* **Exercise prompt**: Some lines in the listing hold the word "kmod". Return each of them.

* **Task material**:
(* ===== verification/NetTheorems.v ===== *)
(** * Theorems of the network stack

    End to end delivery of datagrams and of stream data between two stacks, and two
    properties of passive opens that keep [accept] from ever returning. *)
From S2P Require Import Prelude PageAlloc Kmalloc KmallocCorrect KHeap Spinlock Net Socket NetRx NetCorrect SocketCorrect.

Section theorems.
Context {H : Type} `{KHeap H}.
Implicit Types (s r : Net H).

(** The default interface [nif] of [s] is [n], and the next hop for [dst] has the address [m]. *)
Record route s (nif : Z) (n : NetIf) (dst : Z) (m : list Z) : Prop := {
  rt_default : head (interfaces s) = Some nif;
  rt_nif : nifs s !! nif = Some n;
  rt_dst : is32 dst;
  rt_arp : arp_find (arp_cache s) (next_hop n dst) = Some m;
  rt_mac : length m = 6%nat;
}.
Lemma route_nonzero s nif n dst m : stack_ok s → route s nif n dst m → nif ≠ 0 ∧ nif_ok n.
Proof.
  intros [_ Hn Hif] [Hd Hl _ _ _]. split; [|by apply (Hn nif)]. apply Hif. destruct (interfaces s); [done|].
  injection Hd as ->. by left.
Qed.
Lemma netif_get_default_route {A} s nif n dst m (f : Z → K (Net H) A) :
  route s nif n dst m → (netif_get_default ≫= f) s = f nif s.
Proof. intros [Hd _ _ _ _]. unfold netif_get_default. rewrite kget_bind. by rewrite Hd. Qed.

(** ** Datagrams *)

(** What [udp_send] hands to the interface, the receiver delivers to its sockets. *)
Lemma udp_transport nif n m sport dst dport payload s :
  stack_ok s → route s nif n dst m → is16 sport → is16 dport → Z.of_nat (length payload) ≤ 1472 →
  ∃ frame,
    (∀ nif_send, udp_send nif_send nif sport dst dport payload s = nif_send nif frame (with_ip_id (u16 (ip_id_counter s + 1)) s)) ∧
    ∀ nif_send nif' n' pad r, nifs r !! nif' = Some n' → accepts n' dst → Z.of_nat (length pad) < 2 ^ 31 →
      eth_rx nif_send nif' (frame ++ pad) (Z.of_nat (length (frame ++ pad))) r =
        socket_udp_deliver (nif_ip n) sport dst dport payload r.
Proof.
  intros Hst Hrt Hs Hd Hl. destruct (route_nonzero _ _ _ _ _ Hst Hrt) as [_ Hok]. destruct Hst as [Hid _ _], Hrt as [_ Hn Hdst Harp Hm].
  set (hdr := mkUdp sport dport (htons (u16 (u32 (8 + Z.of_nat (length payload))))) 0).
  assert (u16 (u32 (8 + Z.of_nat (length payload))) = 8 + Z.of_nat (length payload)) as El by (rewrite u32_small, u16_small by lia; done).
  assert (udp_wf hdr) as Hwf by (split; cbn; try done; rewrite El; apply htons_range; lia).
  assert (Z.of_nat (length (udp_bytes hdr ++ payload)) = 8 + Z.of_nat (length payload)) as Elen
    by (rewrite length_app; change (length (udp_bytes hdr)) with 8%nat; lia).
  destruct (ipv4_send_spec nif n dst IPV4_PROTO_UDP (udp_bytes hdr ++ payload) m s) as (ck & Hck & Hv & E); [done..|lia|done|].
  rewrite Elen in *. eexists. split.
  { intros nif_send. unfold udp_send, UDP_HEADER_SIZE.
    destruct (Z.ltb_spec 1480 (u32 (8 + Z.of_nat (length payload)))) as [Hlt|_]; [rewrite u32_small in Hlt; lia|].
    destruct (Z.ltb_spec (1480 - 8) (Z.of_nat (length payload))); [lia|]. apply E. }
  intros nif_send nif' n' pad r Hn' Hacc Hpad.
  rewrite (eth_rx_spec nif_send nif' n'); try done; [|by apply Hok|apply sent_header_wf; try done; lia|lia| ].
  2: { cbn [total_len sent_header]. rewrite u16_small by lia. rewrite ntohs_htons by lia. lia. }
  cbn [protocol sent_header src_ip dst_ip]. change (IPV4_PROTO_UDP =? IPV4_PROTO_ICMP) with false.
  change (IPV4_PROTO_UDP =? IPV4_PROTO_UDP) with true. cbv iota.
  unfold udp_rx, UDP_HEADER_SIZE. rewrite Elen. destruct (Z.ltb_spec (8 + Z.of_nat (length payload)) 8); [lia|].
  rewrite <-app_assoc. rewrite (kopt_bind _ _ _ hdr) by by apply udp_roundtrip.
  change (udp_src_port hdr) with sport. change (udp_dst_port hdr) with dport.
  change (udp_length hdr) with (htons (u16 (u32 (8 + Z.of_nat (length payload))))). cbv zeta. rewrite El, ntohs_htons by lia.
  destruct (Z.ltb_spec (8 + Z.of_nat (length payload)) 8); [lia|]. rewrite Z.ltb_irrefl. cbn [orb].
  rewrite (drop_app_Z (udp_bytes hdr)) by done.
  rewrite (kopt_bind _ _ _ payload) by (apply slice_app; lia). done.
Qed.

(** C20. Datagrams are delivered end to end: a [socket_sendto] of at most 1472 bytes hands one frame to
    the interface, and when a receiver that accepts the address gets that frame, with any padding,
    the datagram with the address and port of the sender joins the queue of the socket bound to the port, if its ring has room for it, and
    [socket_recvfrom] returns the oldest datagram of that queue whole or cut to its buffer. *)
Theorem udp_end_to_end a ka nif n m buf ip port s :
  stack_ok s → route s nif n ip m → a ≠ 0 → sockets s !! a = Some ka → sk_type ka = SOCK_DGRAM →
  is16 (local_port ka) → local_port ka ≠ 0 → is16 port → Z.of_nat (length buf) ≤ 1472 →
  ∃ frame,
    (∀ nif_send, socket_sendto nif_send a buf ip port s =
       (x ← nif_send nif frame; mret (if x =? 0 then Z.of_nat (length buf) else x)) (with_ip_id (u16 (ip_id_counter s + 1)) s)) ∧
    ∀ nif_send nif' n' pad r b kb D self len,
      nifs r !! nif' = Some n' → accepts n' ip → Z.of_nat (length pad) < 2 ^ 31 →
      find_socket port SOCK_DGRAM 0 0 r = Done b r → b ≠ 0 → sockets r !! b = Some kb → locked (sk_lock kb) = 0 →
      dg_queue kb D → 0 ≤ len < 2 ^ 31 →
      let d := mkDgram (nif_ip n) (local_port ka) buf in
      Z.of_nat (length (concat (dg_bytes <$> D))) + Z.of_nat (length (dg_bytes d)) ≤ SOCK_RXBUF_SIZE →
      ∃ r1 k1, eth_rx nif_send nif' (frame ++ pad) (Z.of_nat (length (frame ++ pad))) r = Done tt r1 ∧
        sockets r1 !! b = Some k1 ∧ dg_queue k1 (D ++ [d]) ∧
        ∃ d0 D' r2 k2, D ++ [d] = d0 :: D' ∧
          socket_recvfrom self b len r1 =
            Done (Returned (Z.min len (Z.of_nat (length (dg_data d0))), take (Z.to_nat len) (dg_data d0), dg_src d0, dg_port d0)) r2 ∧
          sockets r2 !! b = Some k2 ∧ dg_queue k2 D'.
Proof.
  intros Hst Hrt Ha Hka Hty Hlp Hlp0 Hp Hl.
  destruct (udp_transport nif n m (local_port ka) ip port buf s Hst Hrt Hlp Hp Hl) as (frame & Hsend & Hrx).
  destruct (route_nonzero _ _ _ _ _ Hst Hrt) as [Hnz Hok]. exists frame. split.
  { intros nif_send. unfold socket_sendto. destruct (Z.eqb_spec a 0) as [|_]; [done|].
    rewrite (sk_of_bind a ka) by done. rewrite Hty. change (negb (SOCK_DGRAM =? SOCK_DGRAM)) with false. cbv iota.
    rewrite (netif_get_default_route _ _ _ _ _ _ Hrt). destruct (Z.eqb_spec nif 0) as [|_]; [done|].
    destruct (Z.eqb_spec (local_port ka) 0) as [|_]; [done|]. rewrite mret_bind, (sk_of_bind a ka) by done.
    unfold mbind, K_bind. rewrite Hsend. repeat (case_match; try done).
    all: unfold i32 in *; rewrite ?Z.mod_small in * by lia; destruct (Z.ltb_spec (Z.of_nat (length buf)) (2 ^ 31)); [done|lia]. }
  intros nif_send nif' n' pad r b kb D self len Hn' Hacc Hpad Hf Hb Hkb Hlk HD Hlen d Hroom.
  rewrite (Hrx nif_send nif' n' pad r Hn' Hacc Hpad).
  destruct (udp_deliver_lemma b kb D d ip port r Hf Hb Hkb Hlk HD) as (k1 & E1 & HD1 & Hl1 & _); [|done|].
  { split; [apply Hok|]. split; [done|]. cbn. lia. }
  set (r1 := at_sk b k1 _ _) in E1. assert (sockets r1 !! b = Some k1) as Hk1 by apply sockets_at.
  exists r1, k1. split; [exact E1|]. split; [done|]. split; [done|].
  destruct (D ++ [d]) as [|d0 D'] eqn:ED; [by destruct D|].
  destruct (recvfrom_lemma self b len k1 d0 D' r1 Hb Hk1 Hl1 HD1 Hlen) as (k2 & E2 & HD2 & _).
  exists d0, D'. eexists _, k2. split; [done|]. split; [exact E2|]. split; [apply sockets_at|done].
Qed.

--

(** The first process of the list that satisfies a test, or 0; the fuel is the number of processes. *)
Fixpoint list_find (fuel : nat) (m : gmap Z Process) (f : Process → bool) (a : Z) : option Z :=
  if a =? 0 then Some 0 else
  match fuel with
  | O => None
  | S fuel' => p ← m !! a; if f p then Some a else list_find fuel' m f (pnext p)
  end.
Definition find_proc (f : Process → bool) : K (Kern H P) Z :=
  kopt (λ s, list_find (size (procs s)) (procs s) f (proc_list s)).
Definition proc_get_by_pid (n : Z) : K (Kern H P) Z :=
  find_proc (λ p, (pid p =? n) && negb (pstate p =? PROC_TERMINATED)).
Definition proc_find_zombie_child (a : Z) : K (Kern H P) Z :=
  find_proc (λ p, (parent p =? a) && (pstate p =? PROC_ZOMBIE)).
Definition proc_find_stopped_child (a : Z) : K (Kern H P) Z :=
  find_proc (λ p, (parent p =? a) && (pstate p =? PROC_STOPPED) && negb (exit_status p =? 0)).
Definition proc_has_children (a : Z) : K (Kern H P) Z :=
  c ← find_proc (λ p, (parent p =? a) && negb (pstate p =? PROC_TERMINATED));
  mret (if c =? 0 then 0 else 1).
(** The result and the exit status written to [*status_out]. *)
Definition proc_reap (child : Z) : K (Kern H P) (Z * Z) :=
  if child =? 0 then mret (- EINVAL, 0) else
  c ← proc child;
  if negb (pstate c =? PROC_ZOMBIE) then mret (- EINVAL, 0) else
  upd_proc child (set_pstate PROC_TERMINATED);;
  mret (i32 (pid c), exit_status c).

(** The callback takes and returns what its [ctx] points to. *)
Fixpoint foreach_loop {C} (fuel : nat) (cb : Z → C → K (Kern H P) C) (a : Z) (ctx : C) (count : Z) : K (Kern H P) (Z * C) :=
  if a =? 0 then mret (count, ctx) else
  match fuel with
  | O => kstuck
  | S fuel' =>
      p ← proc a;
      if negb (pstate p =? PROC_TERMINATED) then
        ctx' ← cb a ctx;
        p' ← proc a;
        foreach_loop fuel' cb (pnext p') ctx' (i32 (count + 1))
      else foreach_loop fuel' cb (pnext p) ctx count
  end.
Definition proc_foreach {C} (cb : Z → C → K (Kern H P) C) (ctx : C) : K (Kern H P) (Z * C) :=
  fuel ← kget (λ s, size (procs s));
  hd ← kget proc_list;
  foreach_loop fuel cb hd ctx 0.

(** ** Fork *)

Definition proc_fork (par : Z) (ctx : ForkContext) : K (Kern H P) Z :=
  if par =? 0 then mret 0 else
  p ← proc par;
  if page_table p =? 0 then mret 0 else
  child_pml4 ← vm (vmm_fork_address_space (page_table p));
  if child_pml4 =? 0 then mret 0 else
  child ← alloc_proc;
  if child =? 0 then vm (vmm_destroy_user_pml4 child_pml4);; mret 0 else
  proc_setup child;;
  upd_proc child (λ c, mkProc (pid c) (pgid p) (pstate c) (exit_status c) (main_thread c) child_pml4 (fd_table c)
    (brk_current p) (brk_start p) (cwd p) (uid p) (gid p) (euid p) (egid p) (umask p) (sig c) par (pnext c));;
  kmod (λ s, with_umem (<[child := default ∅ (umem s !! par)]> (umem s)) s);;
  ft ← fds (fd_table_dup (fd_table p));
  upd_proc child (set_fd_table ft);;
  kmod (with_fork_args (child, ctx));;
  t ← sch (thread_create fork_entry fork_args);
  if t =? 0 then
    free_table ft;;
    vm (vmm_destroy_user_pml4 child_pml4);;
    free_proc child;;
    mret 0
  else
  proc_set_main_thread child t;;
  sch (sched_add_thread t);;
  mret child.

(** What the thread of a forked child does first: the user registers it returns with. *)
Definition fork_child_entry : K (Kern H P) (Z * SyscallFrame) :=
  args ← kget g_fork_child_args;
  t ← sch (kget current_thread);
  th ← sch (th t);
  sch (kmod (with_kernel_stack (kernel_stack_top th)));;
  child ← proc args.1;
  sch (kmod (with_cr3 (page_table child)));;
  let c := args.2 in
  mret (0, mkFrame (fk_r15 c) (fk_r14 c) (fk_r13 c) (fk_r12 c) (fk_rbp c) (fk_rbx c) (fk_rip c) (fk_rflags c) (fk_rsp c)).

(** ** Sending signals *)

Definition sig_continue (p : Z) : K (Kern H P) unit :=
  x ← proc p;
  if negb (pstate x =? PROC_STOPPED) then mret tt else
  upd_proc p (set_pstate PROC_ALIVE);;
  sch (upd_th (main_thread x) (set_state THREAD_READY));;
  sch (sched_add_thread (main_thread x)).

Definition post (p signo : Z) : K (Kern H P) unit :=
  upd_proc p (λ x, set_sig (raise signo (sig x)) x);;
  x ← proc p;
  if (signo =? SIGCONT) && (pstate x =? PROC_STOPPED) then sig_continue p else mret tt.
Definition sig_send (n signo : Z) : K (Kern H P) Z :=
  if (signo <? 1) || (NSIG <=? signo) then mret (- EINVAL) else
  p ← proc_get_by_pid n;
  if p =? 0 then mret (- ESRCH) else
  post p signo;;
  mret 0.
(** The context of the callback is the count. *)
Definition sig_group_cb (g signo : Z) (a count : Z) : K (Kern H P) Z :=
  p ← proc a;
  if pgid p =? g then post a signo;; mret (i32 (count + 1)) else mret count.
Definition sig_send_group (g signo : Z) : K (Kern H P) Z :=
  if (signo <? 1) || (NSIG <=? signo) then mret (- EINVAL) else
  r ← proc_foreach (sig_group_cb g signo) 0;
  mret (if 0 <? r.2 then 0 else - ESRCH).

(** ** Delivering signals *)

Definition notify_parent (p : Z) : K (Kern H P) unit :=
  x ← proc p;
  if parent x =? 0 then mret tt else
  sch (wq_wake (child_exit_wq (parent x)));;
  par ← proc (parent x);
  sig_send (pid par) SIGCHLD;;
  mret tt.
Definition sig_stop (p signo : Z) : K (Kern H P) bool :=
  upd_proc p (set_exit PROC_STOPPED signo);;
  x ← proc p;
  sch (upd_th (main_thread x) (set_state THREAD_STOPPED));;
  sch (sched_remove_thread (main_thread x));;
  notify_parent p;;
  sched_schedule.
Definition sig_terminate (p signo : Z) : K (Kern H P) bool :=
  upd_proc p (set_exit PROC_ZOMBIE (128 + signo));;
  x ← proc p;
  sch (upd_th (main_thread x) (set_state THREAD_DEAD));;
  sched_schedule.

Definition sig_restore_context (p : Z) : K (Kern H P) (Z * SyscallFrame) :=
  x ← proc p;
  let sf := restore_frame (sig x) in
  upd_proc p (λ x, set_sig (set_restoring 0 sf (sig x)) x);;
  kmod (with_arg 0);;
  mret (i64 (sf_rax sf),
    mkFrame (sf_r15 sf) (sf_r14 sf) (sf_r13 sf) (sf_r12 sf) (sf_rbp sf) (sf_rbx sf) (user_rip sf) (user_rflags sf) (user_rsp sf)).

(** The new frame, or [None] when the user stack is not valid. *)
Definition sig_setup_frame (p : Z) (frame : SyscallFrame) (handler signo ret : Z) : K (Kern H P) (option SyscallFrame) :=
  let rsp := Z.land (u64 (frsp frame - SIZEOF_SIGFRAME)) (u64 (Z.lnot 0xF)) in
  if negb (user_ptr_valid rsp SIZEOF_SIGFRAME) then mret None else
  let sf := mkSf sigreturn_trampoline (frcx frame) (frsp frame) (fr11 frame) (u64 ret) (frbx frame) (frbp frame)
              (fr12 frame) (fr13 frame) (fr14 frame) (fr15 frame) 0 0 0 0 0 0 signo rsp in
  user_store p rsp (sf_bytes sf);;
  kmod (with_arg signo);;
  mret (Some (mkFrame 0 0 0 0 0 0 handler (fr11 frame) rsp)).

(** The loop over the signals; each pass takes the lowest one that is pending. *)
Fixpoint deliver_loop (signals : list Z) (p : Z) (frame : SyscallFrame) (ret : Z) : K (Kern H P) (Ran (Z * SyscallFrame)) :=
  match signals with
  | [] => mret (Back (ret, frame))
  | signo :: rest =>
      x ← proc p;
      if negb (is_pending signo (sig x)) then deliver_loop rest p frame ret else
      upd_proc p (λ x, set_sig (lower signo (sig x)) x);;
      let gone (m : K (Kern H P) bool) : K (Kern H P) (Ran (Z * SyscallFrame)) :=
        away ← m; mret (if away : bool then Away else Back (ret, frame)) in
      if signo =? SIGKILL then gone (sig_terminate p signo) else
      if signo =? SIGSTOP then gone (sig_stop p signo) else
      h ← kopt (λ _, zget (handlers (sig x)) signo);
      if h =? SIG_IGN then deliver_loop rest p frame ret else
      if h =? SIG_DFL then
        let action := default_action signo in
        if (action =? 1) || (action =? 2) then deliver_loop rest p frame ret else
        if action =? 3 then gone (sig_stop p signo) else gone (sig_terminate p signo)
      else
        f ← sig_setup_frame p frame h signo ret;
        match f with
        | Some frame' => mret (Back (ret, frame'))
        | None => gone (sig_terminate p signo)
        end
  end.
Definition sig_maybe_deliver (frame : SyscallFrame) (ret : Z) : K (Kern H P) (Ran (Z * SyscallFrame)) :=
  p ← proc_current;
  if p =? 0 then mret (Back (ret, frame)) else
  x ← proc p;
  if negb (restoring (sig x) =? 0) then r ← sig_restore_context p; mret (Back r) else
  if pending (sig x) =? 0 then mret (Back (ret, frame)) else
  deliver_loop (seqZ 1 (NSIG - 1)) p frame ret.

* **Answer**:
  kmod (λ s, with_umem (<[child := default ∅ (umem s !! par)]> (umem s)) s);;
  kmod (with_fork_args (child, ctx));;
  sch (kmod (with_kernel_stack (kernel_stack_top th)));;
  sch (kmod (with_cr3 (page_table child)));;
  kmod (with_arg 0);;
  kmod (with_arg signo);;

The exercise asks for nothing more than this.